Blaxall’s team found that Gallein not only slowed, but halted heart failure progression when delivered to mice with pre-existing heart failure. Similarly, M119 reduced two characteristics of the disease – strain-related thickening of muscle tissue (hypertrophy) and scar tissue formation (fibrosis). Both compounds partially normalized the force of heart muscle contraction by making sure the beta adrenergic receptors became and remained responsive to adrenalin. This was done by both decreasing overall levels of GRK2 in the heart and by limiting its effectiveness.
M119 and Gallein have been used in a similar way in the past to target the receptor desensitization process that occurs in other conditions, such as chronic pain. For example, Smrcka and his collaborator Jean Bidlack, Ph.D., professor of Pharmacology and Physiology at the Medical Center, have shown M119 can reverse the desensitization of opiate receptors, which in turn increases the efficacy of painkillers such as morphine. M119 and Gallein are not known drugs; they are compounds that act as dyes, or stains, and were previously not known to have any therapeutic activity.
This research addresses a health problem that affects nearly 6 million Americans.
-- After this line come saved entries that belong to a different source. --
Definition policy_json_of (r : Row) : json :=
  JDict [("policy_arn", JStr (role_id r));
         ("policy_name", JStr (role_name r))].

(** ** Schema migration ([scripts/migrate.py])

    The statement splitter [_execute_statements], over a cursor that
    records the statements it ran, and [_ensure_sqlite_column], over a
    connection to SQLite. *)

(** [str.split(sep)] for a separator of one character. *)
Fixpoint split_on (sep : ascii) (s : string) : list string :=
  match s with
  | EmptyString => [EmptyString]
  | String c s' =>
      if Ascii.eqb c sep then EmptyString :: split_on sep s'
      else
        match split_on sep s' with
        | piece :: rest => String c piece :: rest
        | [] => [String c EmptyString]
        end
  end.

Definition semicolon : ascii := ";"%char.

(** [cur.execute(stmt)]: raises, or runs and is recorded.  Whether the
    server refuses a statement may depend on those run before. *)
Definition cur_execute (execute_raises : list string -> string -> bool)
    (stmt : string) (cur : list string) : result unit * list string :=
  if execute_raises cur stmt then (Raise (DbError "execute failed"), cur)
  else (Ok tt, (cur ++ [stmt])%list).

(** The body of the [for statement in sql_blob.split(";")] loop. *)
Fixpoint execute_each (execute_raises : list string -> string -> bool)
    (pieces : list string) (cur : list string)
  : result unit * list string :=
  match pieces with
  | [] => (Ok tt, cur)
  | statement :: rest =>
      let stmt := strip statement in
      if negb (str_truthy stmt) then execute_each execute_raises rest cur
      else
        match cur_execute execute_raises stmt cur with
        | (Ok _, cur') => execute_each execute_raises rest cur'
        | (Raise e, cur') => (Raise e, cur')
        end
  end.

Definition _execute_statements (execute_raises : list string -> string -> bool)
    (sql_blob : string) (cur : list string) : result unit * list string :=
  execute_each execute_raises (split_on semicolon sql_blob) cur.

(** The statements of a script: its pieces between semicolons, stripped,
    the empty ones dropped. *)
Definition statements_of (sql_blob : string) : list string :=
  filter str_truthy (map strip (split_on semicolon sql_blob)).

(** A row of [PRAGMA table_info]:
    [(cid, name, type, notnull, dflt_value, pk)]. *)
Record InfoRow : Type := mkInfoRow {
  info_cid : Z;
  info_name : string;
  info_type : string;
  info_notnull : Z;
  info_dflt_value : option string;
  info_pk : Z
}.

(** [f"PRAGMA table_info({table})"] *)
Definition pragma_table_info (table : string) : string :=
  "PRAGMA table_info(" ++ table ++ ")".

(** [f"ALTER TABLE {table} ADD COLUMN {column} {column_def}"] *)
Definition alter_table_add_column (table column column_def : string)
  : string :=
  "ALTER TABLE " ++ table ++ " ADD COLUMN " ++ column ++ " " ++ column_def.

(** SQLite behind a connection: what it makes of the text of a statement
    in a state of the database, the rows it answers or the exception it
    raises, and the state it leaves.  The texts are built by interpolation,
    so how SQLite reads them is not fixed here. *)
Definition SqliteEngine (Db : Type) : Type :=
  string -> Db -> result (list InfoRow) * Db.

(** [cur.execute(sql)] and [cur.fetchall()] on a connection: the state of
    the database and the texts sent so far, accepted or not. *)
Definition sqlite_execute {Db : Type} (engine : SqliteEngine Db)
    (sql : string) (conn : Db * list string)
  : result (list InfoRow) * (Db * list string) :=
  let (r, db') := engine sql (fst conn) in
  (r, (db', (snd conn ++ [sql])%list)).

Definition _ensure_sqlite_column {Db : Type} (engine : SqliteEngine Db)
    (table column column_def : string) (conn : Db * list string)
  : result unit * (Db * list string) :=
  match sqlite_execute engine (pragma_table_info table) conn with
  | (Raise e, conn1) => (Raise e, conn1)
  | (Ok rows, conn1) =>
      let existing := map info_name rows in
      if negb (existsb (String.eqb column) existing) then
        match sqlite_execute engine
                (alter_table_add_column table column column_def) conn1 with
        | (Raise e, conn2) => (Raise e, conn2)
        | (Ok _, conn2) => (Ok tt, conn2)
        end
      else (Ok tt, conn1)
  end.
Lemma step_results (a : Action) (s s' : Sys) :
  Forall submit_result_ok (threads s) -> step a s = Some s' ->
  Forall submit_result_ok (threads s').
Proof.
  destruct s as [p d l]. intros Hall Hs.
  destruct a as [i c|i w|i r]; cbn [step pool doneCh threads] in Hs.
  - destruct (l !! i) as [t|] eqn:Hi; [|discriminate Hs]. cbn in Hs.
    destruct (tstep c t p d) as [[[[t' p'] d'] forked]|] eqn:Ht; [|discriminate Hs].
    injection Hs as <-. cbn [threads] in *.
    destruct (tstep_results _ _ _ _ _ _ _ _ Ht (Forall_lookup_1 _ _ _ _ Hall Hi))
      as [Hok Hfork].
    apply Forall_app. split; [apply Forall_insert; assumption | exact Hfork].
  - destruct (l !! i) as [[| ctx job [] | |]|] eqn:Hi; try discriminate Hs.
    destruct (l !! w) as [[id [] | | |]|] eqn:Hw; try discriminate Hs.
    destruct (buf (jobs p)); [|discriminate Hs].
    destruct (ch_closed (jobs p)); [discriminate Hs|]. injection Hs as <-.
    cbn [threads] in *. apply Forall_insert; [apply Forall_insert|]; cbn; auto.
  - destruct (l !! i) as [[| [|] job pc | |]|] eqn:Hi; try discriminate Hs.
    injection Hs as <-. cbn [threads] in *. apply Forall_insert; [exact Hall|].
    pose proof (Forall_lookup_1 _ _ _ _ Hall Hi) as Hok.
    destruct pc; cbn in *; auto.
    destruct Hok as [?|[?|(rsn & Hc & _)]]; [auto | auto | discriminate Hc].
Qed.

Lemma reachable_results (s : Sys) : reachable s -> Forall submit_result_ok (threads s).
Proof.
  intros (c & st & st' & s0 & clients & tr & HN & Hcl & He).
  assert (H0 : Forall submit_result_ok (threads (go s0 clients))).
  { pose proof (New_Ok_queue _ _ _ HN) as Hq.
    rewrite (New_spec c st Hq) in HN. injection HN as <- _. cbn [go threads].
    apply Forall_app. split.
    - apply Forall_fmap, Forall_forall. intros ? _. exact I.
    - eapply Forall_impl; [exact Hcl|]. intros [? []|? ? []|[]|[]]; done. }
  clear HN Hcl. revert H0 He. generalize (go s0 clients). clear s0.
  induction tr as [|a tr IH]; intros s1 H0 He; cbn [exec] in He.
  - injection He as <-. exact H0.
  - destruct (step a s1) as [s2|] eqn:Hs; [|discriminate He]. cbn in He.
    eapply IH; [eapply step_results; eassumption | exact He].
Qed.

Lemma play_reachable (c : Config) (clients : list Thread) (tr : list Action) (s : Sys) :
  Forall (fun t => at_entry t = true) clients ->
  play c clients tr = Some s -> reachable s.
Proof.
  unfold play, boot. intros Hcl Hp.
  destruct (New c []) as [[s0 st']|] eqn:HN; [|discriminate Hp]. cbn in Hp.
  exists c, [], st', s0, clients, tr. auto.
Qed.
(** * OpenTESArena software renderer: resource pools, frustum clipping and
      per-pixel shading (SoftwareRenderer.cpp)

    A shallow embedding of the parts of the software renderer that the
    specification's testable properties talk about, with the properties
    stated and proved (or refuted at a concrete input) below.

    Conventions.
    - [double] is IEEE binary64.  The code is written once over an interface
      of scalar operations ([DoubleOps]); the instance [double_float] is
      Rocq's primitive binary64 [float] and is the one every evaluation uses.
      The instance [double_real] interprets the same operations over the
      real numbers and is used only where a statement is explicitly about
      exact arithmetic.
    - [int] is modelled by [Z].  Array indices, light levels and counters
      stay far inside the 32-bit range; the sizes that resource creation
      computes from the caller's dimensions do not have to, and are written
      with their 32-bit wrap-around ([int_mul], [int_wrap]).
    - Global scratch arrays are total maps from indices to entries; every
      access the source guards with [DebugAssert] is guarded here too.
    - [DebugAssert] halts the operation: a function that can trip one returns
      an [outcome]. *)

From Stdlib Require Import ZArith List Bool Lia String.
From Stdlib Require Import Floats.
From Stdlib Require Import Reals Lra.
Import ListNotations.

#[local] Open Scope Z_scope.
(** The example of the specification: with positions 2 and 5 deleted from a
    snapshot of ten records, the page of size 3 from index 0 has the records
    of positions 0, 1 and 3, and the next index is 4. *)
Lemma get_hyper_index_skips_gap :
  (get_hyper_index ten_rows (Some 0) 3 gapped_server).2
  = Ok {| index := Some 0;
          next_index := Some 4;
          page_size := 3;
          data := [["2016"; "Olivia"]; ["2016"; "Chloe"];
                   ["2016"; "Emma"]]%string |}.
Proof. by vm_compute. Qed.

(** C1 fails on the code: the loop stops at [len(indexed_data)], the number
    of entries of the snapshot, which is smaller than the last position once
    records were deleted. With positions 2 and 5 deleted from a snapshot of
    ten records, four records are at positions 6 and later (6, 7, 8, 9), and
    the page of size 3 from index 6 has only two of them (those of positions
    6 and 7), with [next_index] [None]: less than [min(3, 4) = 3]. *)
Theorem get_hyper_index_short_page_after_deletions :
  (get_hyper_index ten_rows (Some 6) 3 gapped_server).2
  = Ok {| index := Some 6;
          next_index := None;
          page_size := 2;
          data := [["2016"; "Charlotte"]; ["2016"; "Sarah"]]%string |}
  ∧ live_from gapped_snapshot 6 = 4%nat
  ∧ gapped_snapshot !! 8 = Some ["2016"; "Isabella"]%string
  ∧ gapped_snapshot !! 9 = Some ["2016"; "Hannah"]%string
  ∧ Z.min 3 (Z.of_nat (live_from gapped_snapshot 6)) = 3.
Proof. by vm_compute. Qed.

(** C4 fails on the code: [indexed_dataset] indexes every row of the data
    set; on a file with a header and 1001 rows the snapshot has 1001
    entries, the last at position 1000. *)
Theorem indexed_dataset_not_bounded_by_1000 :
  ∃ s indexed,
    indexed_dataset long_file init = (s, Ok indexed)
    ∧ size indexed = 1001%nat
    ∧ is_Some (indexed !! 1000).
Proof.
  eexists _, _. split; [apply indexed_dataset_init|]. split.
  - by rewrite index_rows_size.
  - rewrite index_rows_lookup, decide_True by (by vm_compute).
    vm_compute. by eexists.
Qed.

End DelPaginationFacts.

(** ** Validation of [page] and [page_size] *)

Lemma assert_isinstance_int_positive_fails {S} (v : pyval) (s : S) :
  positive_int v = false →
  assert_isinstance_int_positive v s = (s, Raise AssertionError).
Proof.
  unfold positive_int, assert_isinstance_int_positive.
  destruct (as_int v) as [z|]; [|done]. by intros ->.
Qed.

Lemma assert_isinstance_int_positive_passes {S} (v : pyval) (s : S) :
  positive_int v = true →
  ∃ z, as_int v = Some z ∧ 0 < z
       ∧ assert_isinstance_int_positive v s = (s, Ok z).
Proof.
  unfold positive_int, assert_isinstance_int_positive.
  destruct (as_int v) as [z|]; [|done]. intros Hz. rewrite Hz.
  exists z. split_and!; [done|by apply Z.ltb_lt|done].
Qed.

(** [get_page] of 0x00-pagination/1-simple_pagination.py fails fast: when
    [page] or [page_size] is not a positive integer it raises
    [AssertionError] and the server is as before the call. *)
Lemma simple_get_page_fails_fast (DATA_FILE : list row) (page page_size : pyval)
      (s : SimplePagination.Server) :
  positive_int page && positive_int page_size = false →
  SimplePagination.get_page DATA_FILE page page_size s
  = (s, Raise AssertionError).
Proof.
  intros Hbad. unfold SimplePagination.get_page, bind.
  destruct (positive_int page) eqn:Hpage.
  - destruct (assert_isinstance_int_positive_passes page s Hpage)
      as (z & _ & _ & ->).
    by rewrite assert_isinstance_int_positive_fails.
  - by rewrite assert_isinstance_int_positive_fails.
Qed.

(** ** 0x00-pagination/2-hypermedia_pagination.py *)

Module HypermediaPaginationFacts.
Import HypermediaPagination.

(** The ceiling of the exact quotient, in integer arithmetic. *)
Lemma Qceiling_quotient (a b : Z) :
  0 < b → Qceiling (inject_Z a / inject_Z b) = - (- a / b).
Proof.
  intros Hb. destruct b as [|b|b]; [lia| |lia].
  unfold Qceiling, Qfloor, Qdiv, Qinv, Qmult, Qopp, inject_Z. cbn.
  by rewrite Z.mul_1_r.
Qed.

(** The ceiling of [a / b] is the least [n] with [a ≤ n * b]. *)
Lemma Qceiling_quotient_least (a b : Z) :
  0 < b →
  let n := Qceiling (inject_Z a / inject_Z b) in
  a ≤ n * b ∧ (n - 1) * b < a.
Proof.
  intros Hb. cbv zeta. rewrite Qceiling_quotient by done.
  pose proof (Z.div_mod (- a) b) as Hdiv.
  pose proof (Z.mod_pos_bound (- a) b Hb). nia.
Qed.

Section server.
Variable DATA_FILE : list row.

Lemma dataset_returns (s : Server) :
  ∃ s' d, dataset DATA_FILE s = (s', Ok d)
          ∧ dataset DATA_FILE s' = (s', Ok d).
Proof.
  destruct s as [[rows|]]; unfold dataset, bind, gets, modify, ret; cbn; eauto.
Qed.

(** [get_page] fails fast. *)
Lemma get_page_fails_fast (page page_size : pyval) (s : Server) :
  positive_int page && positive_int page_size = false →
  get_page DATA_FILE page page_size s = (s, Raise AssertionError).
Proof.
  intros Hbad. unfold get_page, bind.
  destruct (positive_int page) eqn:Hpage.
  - destruct (assert_isinstance_int_positive_passes page s Hpage)
      as (z & _ & _ & ->).
    by rewrite assert_isinstance_int_positive_fails.
  - by rewrite assert_isinstance_int_positive_fails.
Qed.

(** [get_hyper] fails fast too: it calls [get_page] first. *)
Lemma get_hyper_fails_fast (page page_size : pyval) (s : Server) :
  positive_int page && positive_int page_size = false →
  get_hyper DATA_FILE page page_size s = (s, Raise AssertionError).
Proof.
  intros Hbad. unfold get_hyper, bind at 1.
  by rewrite get_page_fails_fast.
Qed.

(** A valid call of [get_page] returns. *)
Lemma get_page_returns (page page_size : pyval) (s : Server) :
  positive_int page && positive_int page_size = true →
  ∃ s' d rows,
    dataset DATA_FILE s = (s', Ok d)
    ∧ get_page DATA_FILE page page_size s = (s', Ok rows).
Proof.
  intros [Hpage Hsize]%andb_prop.
  destruct (dataset_returns s) as (s' & d & Hd & _).
  destruct (assert_isinstance_int_positive_passes page s Hpage)
    as (p & _ & _ & Hp).
  destruct (assert_isinstance_int_positive_passes page_size s Hsize)
    as (n & _ & _ & Hn).
  exists s', d. unfold get_page, bind. rewrite Hp, Hn. unfold index_range.
  cbv zeta beta iota. rewrite Hd.
  destruct (_ <=? _); unfold ret; eauto.
Qed.

(** On this server, for valid [page] and [page_size], [total_pages] is the
    ceiling of [L / page_size] for the length [L] of the data set: the
    least number of pages of that size that covers the data set. *)
Lemma get_hyper_total_pages_ceiling (page page_size : pyval) (s : Server) :
  positive_int page && positive_int page_size = true →
  ∃ s' d r n,
    dataset DATA_FILE s = (s', Ok d)
    ∧ as_int page_size = Some n
    ∧ get_hyper DATA_FILE page page_size s = (s', Ok r)
    ∧ total_pages r = Qceiling (inject_Z (Z.of_nat (length d)) / inject_Z n)
    ∧ Z.of_nat (length d) ≤ total_pages r * n
    ∧ (total_pages r - 1) * n < Z.of_nat (length d).
Proof.
  intros Hvalid.
  destruct (get_page_returns page page_size s Hvalid)
    as (s' & d & rows & Hd & Hrows).
  destruct (dataset_returns s) as (s'' & d' & Hd' & Hd'').
  rewrite Hd in Hd'. injection Hd' as <- <-.
  apply andb_prop in Hvalid as [Hpage Hsize].
  destruct (assert_isinstance_int_positive_passes page s Hpage)
    as (p & Hp & Hp0 & _).
  destruct (assert_isinstance_int_positive_passes page_size s Hsize)
    as (n & Hn & Hn0 & _).
  exists s', d. eexists _, n. split; [done|]. split; [done|].
  unfold get_hyper, bind at 1. rewrite Hrows.
  unfold bind at 1. rewrite Hd''.
  unfold int_operand. rewrite Hp, Hn. unfold bind at 1, ret at 1.
  unfold ceil_truediv. rewrite (proj2 (Z.eqb_neq n 0)) by lia.
  unfold bind at 1, ret at 1. unfold bind at 1, ret at 1.
  unfold bind at 1. rewrite Hd''. unfold ret.
  split; [reflexivity|]. cbn [total_pages]. split; [done|].
  by apply Qceiling_quotient_least.
Qed.

End server.
End HypermediaPaginationFacts.

(** ** 2-hypermedia_pagination.py *)

Module HelperPaginationFacts.
Import HelperPagination.
(** The loop [for _ in range(self.n_iters)] of [fit], on the number of
    rounds that remain. *)
Fixpoint fit_loop (X y : loc) (rounds : nat) : Py unit :=
  match rounds with
  | O => ret tt
  | S rounds' =>
      k <- self__iterations ;;
      set_self__iterations (k + 1) ;;;
      updated <- _update_weights X y ;;
      if negb updated then ret tt (* break *)
      else fit_loop X y rounds'
  end.

(** [fit(self, X, y)].  The comprehensions append to a new list; the lists
    [[1]] are temporaries that nothing else can reach and are left out of
    the store. *)
Definition fit (X y : loc) : Py unit :=
  x0 <- mat_get X 0 ;;
  n <- vec_len x0 ;;
  ws <- for_in (range (n + 1)) (fun _ ws =>
          r <- random ;; ret (ws ++ [r])) [] ;;
  w <- vec_new ws ;;
  set_self_weights w ;;;
  set_self__iterations 0 ;;;
  xs <- mat_items X ;;
  rows <- for_in xs (fun x rows =>
            items <- vec_items x ;;
            x' <- vec_new (one :: items) ;;
            ret (rows ++ [x'])) [] ;;
  X <- mat_new rows ;;
  n <- self_n_iters ;;
  fit_loop X y (Z.to_nat n).

(** ** The methods on list values

    What the loops of the methods compute, on the contents of the lists they
    read, failures included.  The lemmas below show that the methods run as
    these functions say. *)

(** The sum of [predict] from the accumulator [acc]; [None] when
    [self.weights[i]] is past the end. *)
Fixpoint partial_sum (acc : R) (x w : list R) : option R :=
  match x with
  | [] => Some acc
  | xi :: x' =>
      match w with
      | [] => None
      | wi :: w' => partial_sum (add acc (mul xi wi)) x' w'
      end
  end.
Lemma created_note_body_witness :
  ∃ identifier w' body,
    createDefinitionNote
      {| settings := DEFAULT_SETTINGS;
         activeFile := Some {| path := "Notes/a.md"; basename := "a" |} |}
      (termDefinition "gpu" "a chip") emptyWorld
    = (Ok identifier, w')
    ∧ files w'
        !! notePathOf
             {| settings := DEFAULT_SETTINGS;
                activeFile :=
                  Some {| path := "Notes/a.md"; basename := "a" |} |}
             "gpu"
      = Some body
    ∧ List.last (effects w') (Notice "")
      = CreatedFile
          (notePathOf
             {| settings := DEFAULT_SETTINGS;
                activeFile :=
                  Some {| path := "Notes/a.md"; basename := "a" |} |}
             "gpu")
          body
    ∧ (∀ file,
         activeFile
           {| settings := DEFAULT_SETTINGS;
              activeFile :=
                Some {| path := "Notes/a.md"; basename := "a" |} |}
         = Some file →
         body = "a chip" +:+ Str.LF +:+ Str.LF
                  +:+ "- Source: [[" +:+ basename file +:+ "]]")
    ∧ (activeFile
         {| settings := DEFAULT_SETTINGS;
            activeFile := Some {| path := "Notes/a.md"; basename := "a" |} |}
       = None →
       body = "a chip" +:+ Str.LF +:+ Str.LF).
Proof.
  apply (created_note_body
           {| settings := DEFAULT_SETTINGS;
              activeFile :=
                Some {| path := "Notes/a.md"; basename := "a" |} |}
           (termDefinition "gpu" "a chip") "gpu" "a chip" emptyWorld).
  - eexists. split_and!; reflexivity.
  - reflexivity.
Defined.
The result of underlying problems like coronary artery disease, high blood pressure or heart attack damage, heart failure is the gradual loss of the heart’s ability to pump with enough force to meet the body’s need for blood. Half of patients will not live five years past the day they are diagnosed. The best treatment for a severe heart failure patient is a transplant, but with just over 2,000 transplants done each year and more than 3,000 people on the waiting list at any given time, research like this is needed to find new options for patients.
The current research was funded by the National Heart, Lung and Blood Institute (NHLBI) and the Institute for General Medicine at the National Institutes of Health and the University of Rochester Medical Center. Blaxall’s lab recently received additional funding from the NHLBI to compare the newly identified compounds to current standard therapies for heart failure in human-like mouse models. Blaxall, Smrcka and their team are seeking partnerships to further develop these compounds.
In addition to Blaxall and Smrcka, the following individuals from the University of Rochester Medical Center contributed to this research: Liam Casey, Ph.D., post-doctoral associate and co-first author of the study; Andrew Pistner, medical student and co-first author; post-doctoral associates Stephen Belmonte, Ph.D., and Alessandra Matavel, Ph.D.; Dmitriy Migdalovich, medical student; Olga Stolpnik and Frances Nwakanma, graduate students; Gabriel Vorobiof, M.D., cardiology fellow; Olga Dunaevsky, technician; and Coeli Lopes, Ph.D., assistant professor in the Aab Cardiovascular Research Institute.